Androscoggin County remains yellow; All other counties green.
AUGUSTA — The Mills Administration today released an update to its color-coded Health Advisory System that classifies counties’ relative risk of COVID-19 transmission to assist schools as they continue with their efforts to deliver instruction and support students safely.
Maine’s Department of Health and Human Services (DHHS) and Center for Disease Control and Prevention (Maine CDC) assessed COVID-19 data and trends for all counties and released the following designations:
- YELLOW: Androscoggin County continues to have an elevated new case rate of 77 cases per 10,000 residents, more than double the statewide average.
- NOW GREEN: The new case rates in Kennebec, Oxford, and Somerset counties have fallen by at least 20 percent, and their positivity rates are below 5 percent.
- All other counties remain green, including Franklin and York, which were closely monitored in the last update but have since shown improvements.
These designations are made out of an abundance of caution and for the consideration of school administrative units in their decisions to deliver instruction. DHHS and Maine CDC continue to review evidence that indicates lower transmission of COVID-19 in schools compared to the general population.
Over the last 30 days, the rate of new cases for school staff and students has remained steady at 46 per 10,000, about 40 percent lower than a new case rate of 78 per 10,000 for the general population.

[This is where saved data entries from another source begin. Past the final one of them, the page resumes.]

(* ===== verification/ExamplesFacts.v ===== *)
(** * The example plugins under supervision

    The echo plugin always starts and answers; the failing plugin starts if
    and only if its configured behaviour has no startup fault.  Both keep the
    laws of PluginProc, so the theorems of Supervised apply. *)

From Stdlib Require Import SpecFloat.
From S2P Require Import Prelude Prog GoText GoPath PluginID Auth Runtime Bundle EventLog PluginApi Manager ManagerWorld ManagerFacts ManagerProps ManagerDemo.
From S2P Require Sdk Handshake.
From S2P Require Import Examples PluginProc Supervised.

Section Methods.
Context {D : Type}.
Variables (env : list string) (files : string → result string) (h : handler D).

(** A single call of the SDK, by the program of the method. *)
Lemma method_spec {X} (e : Sdk.sdkE X) Q s :
  wp (plugin_step env files) (h X e) Q s → wp (method_step env files h) (trigger e) Q s.
Proof. intros Hp x s' He. exact (wp_sound _ _ _ _ _ _ Hp He). Qed.

(** Reading the object. *)
Lemma load_seq {A} (k : D → prog (pluginE D) A) Q p d :
  pr_object p = Some d → wp (plugin_step env files) (k d) Q (Some p) →
  wp (plugin_step env files) (trigger PLoad ≫= k) Q (Some p).
Proof. intros Hd Hk. apply wp_trigger_seq. intros x s' [Hx ->]. rewrite Hd in Hx. simpl in Hx. by subst. Qed.
End Methods.

(** ** The environment of a plugin *)
Section Environment.
Context `{UnicodeTables}.
Variables (cfg : Config) (g : Z) (behaviorPath marker : string).
Notation env := (Handshake.spawn_env cfg g behaviorPath marker).

Lemma env_behavior : Handshake.env_get env BehaviorConfigEnv = behaviorPath.
Proof.
  unfold Handshake.spawn_env. rewrite Handshake.env_append_env by (right; reflexivity).
  unfold append_env. case_bool_decide as Hb; [by rewrite Hb|].
  unfold Handshake.env_get. rewrite omap_app.
  change (omap (Handshake.strip_prefix (BehaviorConfigEnv +:+ "=")) (plugin_env cfg g)) with (@nil string).
  cbn [app omap list_omap head]. by rewrite <- sapp_assoc, Handshake.strip_prefix_app.
Qed.

(** Nothing is inherited: the legacy controls are unset. *)
Lemma env_legacy name : Handshake.env_get env (behavior_key name) = "".
Proof.
  unfold Handshake.spawn_env, behavior_key.
  rewrite !Handshake.env_append_env by (right; reflexivity). reflexivity.
Qed.
End Environment.

(** ** The echo plugin *)
Section EchoPlugin.
Context `{UnicodeTables}.
Variables (id : string) (g : Z).

(** The object belongs to the plugin and generation it was started for. *)
Definition echo_object (d : echoPlugin) : Prop :=
  Sdk.tp_PluginID (ep_Template d) = id ∧ Sdk.tp_GenerationID (ep_Template d) = g.

Definition echo_profile : Profile :=
  mkProfile None id g ["heartbeat"; "shutdown"; "echo"; "sleep"; "crash"] true.

Lemma echo_laws env files cfg :
  Sdk.sc_PluginID cfg = id → Sdk.sc_GenerationID cfg = g →
  PluginLaws echo_core echo_methods echo_build env files cfg echo_profile echo_object.
Proof.
  intros Hid Hg. constructor.
  - by intros X [].
  - unfold echo_build. apply wp_trigger_seq. intros r s (s1 & -> & ->).
    apply wp_trigger_seq. intros now s ->. intros [] s ->.
    eexists. split; [|done]. by split.
  - intros now_files srv used listening s (d & Hd & ->). apply method_spec. simpl.
    intros x s [_ ->]. by exists d.
  - by intros now_files token srv used listening s Hs.
  - intros now_files caps logger srv used listening s Hs. simpl. by rewrite Hid, Hg.
  - by intros now_files srv used listening s Hs.
  - by intros now_files srv used s Hs.
Qed.
End EchoPlugin.

(** *** The whole of it *)
Section EchoServes.
Context `{UnicodeTables}.
Variables (kernel_env : string → string) (boot_time : Z) (cfg : Config) (w : world) (o : outside echoPlugin).
Hypothesis id_ok : valid_id (PluginID cfg) = true.
Hypothesis boot_in_time : 0 <= boot_time ∧ boot_time + 50 * Millisecond <= DialTimeout cfg.

Notation g := (next_generation w).
Notation wp := (wp (system_step echo_methods (echo_run 0) kernel_env boot_time)).
Notation there := (in_place echo_core kernel_env cfg (echo_profile (PluginID cfg) g)
                     (echo_object (PluginID cfg) g) w).

#[local] Instance laws token : PluginLaws echo_core echo_methods echo_build
  (plugin_environment kernel_env cfg w) (file_read (boot_files cfg o token))
  (Handshake.sdk_config cfg g token) (echo_profile (PluginID cfg) g) (echo_object (PluginID cfg) g).
Proof. by apply echo_laws. Qed.

Lemma echo_acceptable : acceptable cfg (echo_profile (PluginID cfg) g) w.
Proof. unfold acceptable. split_and!; [done..|]. by apply (bool_decide_unpack _). Qed.

(** The state of a plugin that serves. *)
Definition up_and_healthy (m : Manager) : Prop :=
  is_Some (client m) ∧ closed m = false ∧ st_Healthy (state m) = true ∧ st_PluginID (state m) = PluginID cfg
  ∧ st_GenerationID (state m) = g
  ∧ st_Capabilities (state m) = ["heartbeat"; "shutdown"; "echo"; "sleep"; "crash"].

Lemma echo_starts :
  idle w → fresh w → 0 <= st_GenerationID (state (w_m w)) < two64 →
  wp (Start cfg) (λ r s, r = None ∧ up_and_healthy (w_m s.1) ∧ ∃ token, there token true s.2) (w, o).
Proof.
  intros Hi Hf Hg.
  eapply wp_mono; [eapply (Start_outcome echo_core echo_methods echo_build); eauto using laws|].
  intros r [w1 o1] [[Hiff Hin] Hr].
  assert (r = None) as -> by apply Hiff, echo_acceptable.
  destruct (Hin eq_refl) as [Hcaps Hthere]. split; [done|]. split; [|done].
  destruct Hr as (p & c & token & env & cred & auth & caps & [_ (_ & _ & Hid & Hgen & _) _ _ Hm _ _ _ _ _ _ _]).
  cbn [fst] in *. rewrite Hm in *. destruct Hi as (Hc & _). by repeat split.
Qed.

(** What its methods answer, behind the server. *)
Lemma echo_serves_echo token message o1 :
  serves echo_core echo_methods kernel_env cfg (echo_profile (PluginID cfg) g)
    (echo_object (PluginID cfg) g) w token o1 (REcho message) (λ m, m = message).
Proof.
  intros srv s Hs. unfold Sdk.serve_request, Sdk.Echo.
  eapply logged_profile; [apply (laws token)|exact Hs|]. intros s1 Hs1. by eapply (method_spec _ _ _ (Sdk.CoreEcho message)).
Qed.

Lemma echo_serves_heartbeat token o1 :
  serves echo_core echo_methods kernel_env cfg (echo_profile (PluginID cfg) g)
    (echo_object (PluginID cfg) g) w token o1 RHeartbeat
    (λ a, (hr_PluginID a = PluginID cfg ∧ hr_GenerationID a = g) ∧ hr_Status a = StatusHealthy).
Proof.
  intros srv s Hs. unfold Sdk.serve_request, Sdk.Heartbeat.
  eapply (wp_mono _ _ (λ a s', (((hr_PluginID a.1 = PluginID cfg ∧ hr_GenerationID a.1 = g)
    ∧ hr_Status a.1 = StatusHealthy) ∧ a.2 = None) ∧ _ s')); [|done].
  eapply logged_profile; [apply (laws token)|exact Hs|]. intros s1 (d & (Hid & Hg) & ->).
  apply (method_spec _ _ _ Sdk.CoreHeartbeat). simpl. intros d' s2 [-> ->] now s3 ->.
  split; [done|]. by exists d.
Qed.

(** C16. The whole path works.  On a machine where nothing fails, a manager that
    starts the echo plugin gets it authenticated and healthy, with the plugin
    id, the new generation and the five capabilities it has; an echo then
    answers the message, and a heartbeat reports that plugin and generation as
    healthy.  The manager, the SDK and the plugin are all the code's. *)
Theorem echo_serves message :
  idle w → fresh w → 0 <= st_GenerationID (state (w_m w)) < two64 →
  wp (r ← Start cfg; e ← Manager_Echo cfg message; hb ← Heartbeat cfg; Ret (r, e, hb))
    (λ out s, let '(r, e, hb) := out in
       r = None ∧ e = Ok message ∧ hb.2 = None
       ∧ hr_PluginID hb.1 = PluginID cfg ∧ hr_GenerationID hb.1 = g ∧ hr_Status hb.1 = StatusHealthy
       ∧ up_and_healthy (w_m s.1)) (w, o).
Proof.
  intros Hi Hf Hg. apply wp_bind. eapply wp_mono; [by apply echo_starts|].
  intros r [w1 o1] (-> & Hup & token & Hthere). pose proof Hup as ([c Hc] & Hopen & _).
  apply wp_bind. unfold Manager_Echo.
  eapply wp_mono; [eapply (routed_served echo_core echo_methods echo_build);
    eauto using laws, echo_serves_echo|].
  intros e [w2 o2] ((m & -> & ->) & Hm & Ho). cbn [fst snd] in Hm, Ho, Hup, Hc, Hopen.
  rewrite <- Hm in Hup, Hc, Hopen. apply wp_bind.
  eapply wp_mono; [eapply (Heartbeat_served echo_core echo_methods echo_build);
    [eauto using laws..|apply echo_serves_heartbeat]|].
  intros hb [w3 o3] ((((Hid & Hgen) & Hst) & Hhb) & Hm3 & _). cbn [fst snd] in Hm3.
  do 6 (split; [done|]). cbn [fst snd]. rewrite Hm3.
  destruct Hup as (_ & _ & _ & H1 & H2 & H3). by repeat split.
Qed.
End EchoServes.

(** ** The failing plugin *)

(** What LoadEnv reads in the environment the kernel gives a plugin. *)
Definition behavior0 : Env :=
  mkEnv "" "0.1.0" 0 "normal" StatusHealthy 0 0 (float64 1) false 50 false false false.

(** The behaviour found at [path]. *)
Definition behavior_at (json_behavior : string → option Env) (files : string → result string)
    (path : string) : Env :=
  if bool_decide (path = "") then behavior0
  else match to_option (files path) ≫= json_behavior with
       | Some b => behavior_defaults b
       | None => behavior0
       end.

Section Behavior.
Context `{UnicodeTables} {D : Type}.
Variables (json_behavior : string → option Env) (ParseFloat : string → option spec_float).
Variables (cfg : Config) (g : Z) (behaviorPath marker : string) (files : string → result string).
Notation env := (Handshake.spawn_env cfg g behaviorPath marker).
Notation wp := (wp (plugin_step (D := D) env files)).

Lemma getenv_seq {A} key (k : string → prog (pluginE D) A) Q p :
  wp (k (Handshake.env_get env key)) Q (Some p) → wp (getenv key ≫= k) Q (Some p).
Proof. intros Hk. apply wp_trigger_seq. intros x s' (s1 & [-> ->] & ->). done. Qed.

Lemma legacy_default {A} name fallback (k : string → prog (pluginE D) A) Q p :
  wp (k fallback) Q (Some p) → wp (getenvDefault (behavior_key name) fallback ≫= k) Q (Some p).
Proof.
  intros Hk. apply wp_bind. unfold getenvDefault. apply getenv_seq. by rewrite env_legacy.
Qed.

Lemma legacy_parsed {A B} (parse : string → option B) name fallback (k : B → prog (pluginE D) A) Q p :
  wp (k fallback) Q (Some p) → wp (getenv_parsed parse (behavior_key name) fallback ≫= k) Q (Some p).
Proof.
  intros Hk. apply wp_bind. unfold getenv_parsed. apply getenv_seq. by rewrite env_legacy.
Qed.

(** The legacy controls never reach a plugin. *)
Lemma LoadEnv_legacy p :
  wp (LoadEnv ParseFloat) (λ b s, b = behavior0 ∧ s = Some p) (Some p).
Proof.
  unfold LoadEnv, getenvInt64, getenvFloat64, getenvBool.
  repeat first [apply legacy_default|apply legacy_parsed]. done.
Qed.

This continues to demonstrate that in-person learning in schools that follow public health precautions can be conducted safely, without increased transmission of COVID-19, when schools use proven health and safety protocols and resources.
The Health Advisory System categorizations are defined as follows:
- RED: Categorization as “red” suggests that the county has a high risk of COVID-19 spread and that in-person instruction is not advisable.
- YELLOW: Categorization as “yellow” suggests that that the county has an elevated risk of COVID-19 spread and that schools may consider additional precautions and/or hybrid instructional models to reduce the number of people in schools and classrooms at any one time.
- GREEN: Categorization as “green” suggests that the county has a relatively low risk of COVID-19 spread and that schools may consider in-person instruction, as long as they are able to implement the required health and safety measures. Schools in a “green” county may need to use hybrid instruction models if there is insufficient capacity or other factors (facilities, staffing, geography/transportation, etc.) that may prevent full implementation of the health and safety requirements.
The county-level assessments are based on both quantitative and qualitative data, including but not limited to recent case rates, positivity rates, and syndromic data (e.g., symptoms of influenza or COVID-19). Those data are publicly posted every week on the Maine CDC website. DHHS and Maine CDC also consider qualitative factors, such as the presence of outbreaks that may potentially affect school-age children.
The Health Advisory System reflects ongoing analysis of evolving data, and serves as one piece of information that school and district leaders can use to make decisions about how to deliver education during the school year. The qualitative and quantitative considerations and data used by the CDC in determining community transmission risk levels for schools can be located here: How County Risk Levels for Maine Schools are Determined
The Health Advisory System can be found on the Maine DOE website in Part I of the Framework for Reopening Schools and Returning to In-Person Classroom Instruction: https://www.maine.gov/doe/framework/part-I.
Maine schools have been safely open since the fall by adhering to the six requirements for returning to in-person instruction and by following the protocols for identifying close contacts that are found in the Standard Operating Procedure for a positive case in schools, regardless of their county color designation.
The next update will be provided on May 21, 2021. Updating this advisory on a two-week basis aligns with the incubation period for COVID-19 and allows for greater stability in the trend data for small counties.